With newfound motivation, I got over my hesitation. My face hardened.

I stepped forward, grabbing the bird firmly around the body with both hands to pin its wings. I didn't prolong its suffering. I slid my right hand up to the base of its skull, took a short breath, and twisted sharply.

A snap echoed. The thrashing stopped immediately. The bird went limp.

I stood there for a moment, staring at the dead animal. I had crossed the threshold, at least slightly.

I unhooked the wire from the bird's neck and retrieved my trap, carefully rewinding the thread. I couldn't carry a dead bird back to the orphanage. The caretakers would not let me have it.

I had to process it here.

I moved deeper into the underbrush, finding a secluded area. I sat cross-legged in the dirt and withdrew the kunai.

The blade was dull, but the iron was enough to break the skin. Butchering an animal without proper tools or training is messy work. I plucked the feathers hastily. I used the edge of the kunai to open the abdominal cavity, and carefully removed the organs, setting them aside. I left only the dark red breast meat and the legs.
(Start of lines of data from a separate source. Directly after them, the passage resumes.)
(* ===== verification/Redaction.v ===== *)
(** The redaction of audit entries ([services/log_service.py]): the walk that
    replaces the values of sensitive keys and masks the keys, and the treatment of
    request and response bodies. *)
From S2P Require Import Prelude Json Canonical.
Import Json.

Module Redaction.

(** *** [replace] on text *)

(** [s.replace(w, new)]: left to right, [skip] characters of a match to pass. *)
Fixpoint replace_from (w new : string) (skip : nat) (s : string) : string :=
  match s with
  | EmptyString => EmptyString
  | String c rest =>
      match skip with
      | S k => replace_from w new k rest
      | O => if String.prefix w s then new +:+ replace_from w new (String.length w - 1) rest
             else String c (replace_from w new 0 rest)
      end
  end.

Definition replace (w new s : string) : string := replace_from w new 0 s.

(** *** The redaction *)

(** [_SORTED_REDACTED_KEYS]: longest first. *)
Definition REDACTED_KEYS : list string :=
  ["telemetry_config"; "hashed_password"; "password_hash"; "jwt_secret"; "credential"; "community"; "vault_key";
   "password"; "api_key"; "secret"; "token"; "key"].

Definition hidden : string := "<hidden>".

Definition mask_key (k : string) : string := foldl (fun r w => replace w hidden r) (lower k) REDACTED_KEYS.

Definition sensitive (k : string) : bool := existsb (fun r => occurs r (lower k)) REDACTED_KEYS.

Definition dict_of (fs : list (string * json)) : list (string * json) := foldl (fun d f => dict_set f.1 f.2 d) [] fs.

Definition redacted : json := JStr "***REDACTED***".

(** On JSON values; a Python tuple inside a difference, which the code returns as
    it is, is not modelled. *)
Fixpoint sanitise_diff (v : json) : json :=
  match v with
  | JObj fs => JObj (dict_of (map (fun '(k, x) => if sensitive k then (mask_key k, redacted) else (k, sanitise_diff x)) fs))
  | JList l => JList (map sanitise_diff l)
  | v => v
  end.

Section Bodies.
(** [json.loads]; [None] is its exception. *)
Variable loads : string -> option json.

Definition sanitise_log_string (value : option string) : option string :=
  match value with
  | None | Some EmptyString => value
  | Some s =>
      match loads s with
      | Some data => match sanitise_diff data with JNull => None | v => Some (dumps false v) end
      | None => if existsb (fun r => occurs r (lower s)) ["password"; "secret"; "token="; "credential"]
                then Some "***REDACTED***" else value
      end
  end.
End Bodies.

(** *** Masked keys hold no sensitive word *)

Fixpoint suffixes (s : string) : list string :=
  match s with EmptyString => [] | String _ r => s :: suffixes r end.

Definition head_is (mask : string) (c : ascii) : bool := match mask with String d _ => Ascii.eqb c d | EmptyString => false end.

(** No character of the word is the mask's first, and it differs from every
    non-empty suffix of the mask within both of them. *)
Definition foreign (mask w : string) : bool :=
  negb (String.eqb w EmptyString) && str_forallb (fun c => negb (head_is mask c)) w && forallb (incompat w) (suffixes mask).

Lemma occurs_cons w c s : occurs w (String c s) = String.prefix w (String c s) || occurs w s.
Proof. done. Qed.

Section Masks.
Variable mask : string.
Hypothesis mask_not_empty : mask <> EmptyString.

Lemma prefix_replace w x s : foreign mask w = true -> String.prefix w (replace x mask s) = true -> String.prefix w s = true.
Proof.
  unfold foreign. rewrite !andb_true_iff, negb_true_iff, String.eqb_neq. intros [[_ Hw] _]. revert s Hw.
  induction w as [| c w IH]; intros s; [by destruct s |]. cbn [str_forallb]. intros [Hc Hw]%andb_true_iff.
  destruct s as [| d s]; [done |]. unfold replace. cbn [replace_from].
  destruct (String.prefix x (String d s)).
  - intros [t E]%prefix_iff. destruct mask as [| m0 mask']; [done |]. simpl in E. injection E as E _. subst c. cbn in Hc. by rewrite Ascii.eqb_refl in Hc.
  - simpl. destruct (ascii_dec c d); [| done]. by apply IH.
Qed.

Lemma occurs_mask w t : foreign mask w = true -> occurs w (mask +:+ t) = occurs w t.
Proof.
  unfold foreign. rewrite !andb_true_iff. intros [_ H]. revert H.
  clear mask_not_empty. induction mask as [| c u IH]; [done |]. cbn [suffixes forallb]. intros [H1 H2]%andb_true_iff.
  change (String c u +:+ t) with (String c (u +:+ t)). rewrite occurs_cons, IH by done.
  destruct (String.prefix w (String c (u +:+ t))) eqn:E; [| done]. apply prefix_iff in E as [t' E].
  exfalso. by apply (incompat_app w (String c u) t' t H1).
Qed.

Lemma occurs_replace w x s : foreign mask w = true -> occurs w (replace x mask s) = true -> occurs w s = true.
Proof.
  intros Hw. unfold replace.
  enough (forall n, occurs w (replace_from x mask n s) = true -> occurs w s = true) as H by apply H.
  induction s as [| c s IH]; intros n; [done |]. rewrite occurs_cons.
  destruct n as [| n]; [| intros H; apply IH in H; rewrite H; apply orb_true_r].
  pose proof (prefix_replace w x (String c s) Hw) as Hp. unfold replace in Hp. cbn [replace_from] in Hp |- *.
  destruct (String.prefix x (String c s)).
  - rewrite occurs_mask by done. intros H%IH. by rewrite H, orb_true_r.
  - rewrite occurs_cons. intros [H | H]%orb_true_iff; [by rewrite Hp | apply IH in H; by rewrite H, orb_true_r].
Qed.

Lemma not_occurs_replace w s : foreign mask w = true -> occurs w (replace w mask s) = false.
Proof.
  intros Hw. apply not_true_iff_false. unfold replace.
  enough (forall n, occurs w (replace_from w mask n s) <> true) as H by apply H.
  induction s as [| c s IH]; intros n.
  { unfold foreign in Hw. by destruct w. }
  destruct n as [| n]; [| apply IH]. pose proof (prefix_replace w w (String c s) Hw) as Hp. unfold replace in Hp.
  cbn [replace_from] in Hp |- *. destruct (String.prefix w (String c s)) eqn:E; [rewrite occurs_mask by done; apply IH |].
  rewrite occurs_cons. intros [H | H]%orb_true_iff; [by apply Hp in H | by apply IH in H].
Qed.

Lemma mask_no_word ws done_ s w :
  (forall x, x ∈ done_ ++ ws -> foreign mask x = true) -> (forall x, x ∈ done_ -> occurs x s = false) ->
  w ∈ done_ ++ ws -> occurs w (foldl (fun r x => replace x mask r) s ws) = false.
Proof.
  revert done_ s; induction ws as [| x ws IH]; intros dn s Hf Hd Hw; simpl; [rewrite app_nil_r in Hw; by apply Hd |].
  replace (dn ++ x :: ws) with ((dn ++ [x]) ++ ws) in * by by rewrite <- app_assoc.
  apply (IH (dn ++ [x])); [done | | done]. intros y [Hy | ->%list_elem_of_singleton]%elem_of_app.
  - apply not_true_iff_false. intros H%occurs_replace; [| apply Hf; set_solver]. by rewrite Hd in H.
  - apply not_occurs_replace, Hf. set_solver.
Qed.
End Masks.

(** *** Masked keys are lower case *)

Definition is_lower (c : ascii) : bool := Ascii.eqb (lower_char c) c.

Lemma lower_lower c : is_lower (lower_char c) = true.
Proof. apply (forall_ascii (fun c => is_lower (lower_char c))). vm_compute. reflexivity. Qed.

Lemma lower_id s : str_forallb is_lower s = true -> lower s = s.
Proof.
  unfold lower. induction s as [| c s IH]; simpl; [done |]. intros [Hc Hs]%andb_true_iff. apply Ascii.eqb_eq in Hc.
  by rewrite Hc, IH.
Qed.

Lemma lower_is_lower s : str_forallb is_lower (lower s) = true.
Proof. unfold lower. induction s as [| c s IH]; simpl; [done |]. by rewrite lower_lower. Qed.

Lemma replace_lower w s : str_forallb is_lower s = true -> str_forallb is_lower (replace w hidden s) = true.
Proof.
  intros H. unfold replace. enough (forall n, str_forallb is_lower (replace_from w hidden n s) = true) as G by apply G.
  induction s as [| c s IH]; intros n; [done |]. cbn [str_forallb] in H. apply andb_true_iff in H as [Hc Hs].
  destruct n; cbn [replace_from]; [| by apply IH]. destruct (String.prefix w (String c s)).
  - rewrite str_forallb_app, IH by done. done.
  - cbn [str_forallb]. by rewrite Hc, IH.
Qed.

Lemma mask_key_lower k : lower (mask_key k) = mask_key k.
Proof.
  apply lower_id. unfold mask_key. pose proof (lower_is_lower k) as H. revert H. generalize (lower k).
  induction REDACTED_KEYS as [| w ws IH]; intros s Hs; simpl; [done |]. by apply IH, replace_lower.
Qed.

Lemma words_foreign w : w ∈ REDACTED_KEYS -> foreign hidden w = true.
Proof.
  intros Hw%list_elem_of_In. assert (forallb (foreign hidden) REDACTED_KEYS = true) as H by (vm_compute; reflexivity).
  rewrite forallb_forall in H. by apply H.
Qed.

Lemma mask_key_clean k : sensitive (mask_key k) = false.
Proof.
  unfold sensitive. rewrite mask_key_lower. apply not_true_iff_false. intros (w & Hw & E)%existsb_exists.
  apply list_elem_of_In in Hw. unfold mask_key in E.
  rewrite (mask_no_word hidden ltac:(done) REDACTED_KEYS [] (lower k) w) in E; [done | exact words_foreign | set_solver | exact Hw].
Qed.

(** *** What reaches the log *)

(** Every object member of a value, at any depth. *)
Fixpoint all_keys (v : json) : list string :=
  match v with
  | JObj fs => flat_map (fun '(k, x) => k :: all_keys x) fs
  | JList l => flat_map all_keys l
  | _ => []
  end.

(** The value without what sensitive keys hold. *)
Fixpoint public (v : json) : json :=
  match v with
  | JObj fs => JObj (map (fun '(k, x) => (k, if sensitive k then JNull else public x)) fs)
  | JList l => JList (map public l)
  | v => v
  end.

Lemma sanitise_public v : sanitise_diff (public v) = sanitise_diff v.
Proof.
  revert v. apply Canonical.json_rect'; [by intros [] | intros l IH | intros fs IH]; simpl.
  - rewrite map_map. f_equal. apply map_ext_in. intros x Hx. rewrite Forall_forall in IH. by apply IH, list_elem_of_In.
  - rewrite map_map. do 2 f_equal. apply map_ext_in. intros [k x] Hx. simpl. destruct (sensitive k) eqn:E; [done |].
    rewrite Forall_forall in IH. f_equal. by apply (IH (k, x)), list_elem_of_In.
Qed.

Lemma dict_of_elem fs f : f ∈ dict_of fs -> f ∈ fs.
Proof.
  unfold dict_of. enough (forall d, f ∈ foldl (fun d f => dict_set f.1 f.2 d) d fs -> f ∈ d \/ f ∈ fs) as H
    by (intros H'; destruct (H [] H'); [set_solver | done]).
  induction fs as [| [k v] fs IH]; intros d Hd; simpl in Hd; [by left |].
  destruct (IH _ Hd) as [H | H]; [apply dict_set_elem in H as [-> | H]; set_solver | set_solver].
Qed.

Lemma sanitised_keys v k : k ∈ all_keys (sanitise_diff v) -> sensitive k = false.
Proof.
  revert v. refine (Canonical.json_rect' _ _ _ _); [intros []; simpl; set_solver | intros l IH | intros fs IH]; simpl.
  - rewrite list_elem_of_In, in_flat_map. intros (y & Hy & Hk). apply in_map_iff in Hy as (x & <- & Hx).
    rewrite Forall_forall in IH. apply (IH x); [by apply list_elem_of_In | by apply list_elem_of_In].
  - rewrite list_elem_of_In, in_flat_map. intros ([k' y] & Hy & Hk). apply list_elem_of_In, dict_of_elem, list_elem_of_In in Hy.
    apply in_map_iff in Hy as ([k0 x] & E & Hx). destruct (sensitive k0) eqn:Es; injection E as <- <-; destruct Hk as [<- | Hk].
    + apply mask_key_clean.
    + done.
    + done.
    + rewrite Forall_forall in IH. apply (IH (k0, x)); by apply list_elem_of_In.
Qed.

(** C12: What an audit diff stores does not depend on the values its sensitive keys
    hold at any depth: two diffs that agree elsewhere are stored alike; and no key
    of the stored diff, at any depth, contains a sensitive word in any case. *)
Theorem diff_redacted v w :
  (public v = public w -> sanitise_diff v = sanitise_diff w) /\
  (forall k, k ∈ all_keys (sanitise_diff v) -> sensitive k = false).
Proof.
  split; [| apply sanitised_keys]. intros E. by rewrite <- (sanitise_public v), E, sanitise_public.
Qed.

Example lab_diff :
  sanitise_diff (JObj [("user", JObj [("API_Key", JStr "k"); ("name", JStr "n")]); ("Password", JStr "p")]) =
  JObj [("user", JObj [("<hidden>", redacted); ("name", JStr "n")]); ("<hidden>", redacted)].
Proof. vm_compute. reflexivity. Qed.

End Redaction.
I needed a fire. Eating raw food would not cut it.

I gathered a handful of dry wood and dead twigs from the base of the trees. I proceeded to pile them in the dirt. 

I didn't have matches. I would have to make fire by friction.

After searching, I found a sharp piece of flint rock. Holding the rusted kunai in one hand and the flint in the other, I struck the heavy iron against the stone directly over the wood.

Clack. Clack.

Nothing. My wrists ached, the kunai clumsy in my grip, I adjusted the angle, striking harder.

Clack. Sss.

A tiny, bright orange spark leaped from the flint, landing in the dry wood. I dropped the tools and leaned in close, blowing gently on the glowing ember.

I quickly fed the tiny fire with the twigs, keeping it as small as possible to avoid generating a massive smoke that might attract passing shinobi.

I skewered the butchered pigeon onto a branch and held it over the low flames.

The fat began to drip and hiss onto the coals. The smell of roasting meat dispersed. It was the most intoxicating smell I had ever encountered in this world. My mouth watered a lot.

I didn't wait for it to be perfectly cooked. The moment the outside was charred and the inside was no longer pink, I pulled it from the fire.

I tore into the meat. It was unsalted, tough, and faintly tasted like smoke and blood. It was absolute perfection.

I ate everything. I stripped the bones clean, chewing and swallowing the cooked bird anxiously. As the food hit my empty stomach, I could feel my body absorbing the protein and rushing the nutrients directly to my teared tissue.

When I was finished, I used the edge of the kunai to bury the bones, the internal organs, and the feathers deep in the dirt, covering the site with leaves to hide it from scavenging animals. I suffocated the tiny fire with soil, ensuring not a single flame remained.

I wiped my bloody hands on the grass and stood up.

The walk back to the orphanage felt different. My legs still ached, and I was exhausted, but my mind was sharp.

I had successfully made a solution using the tools I found, executed a kill, and ate real meat. I was becoming self-sufficient.

The gray porridge would be keeping me alive, but the forest was what really made me strong.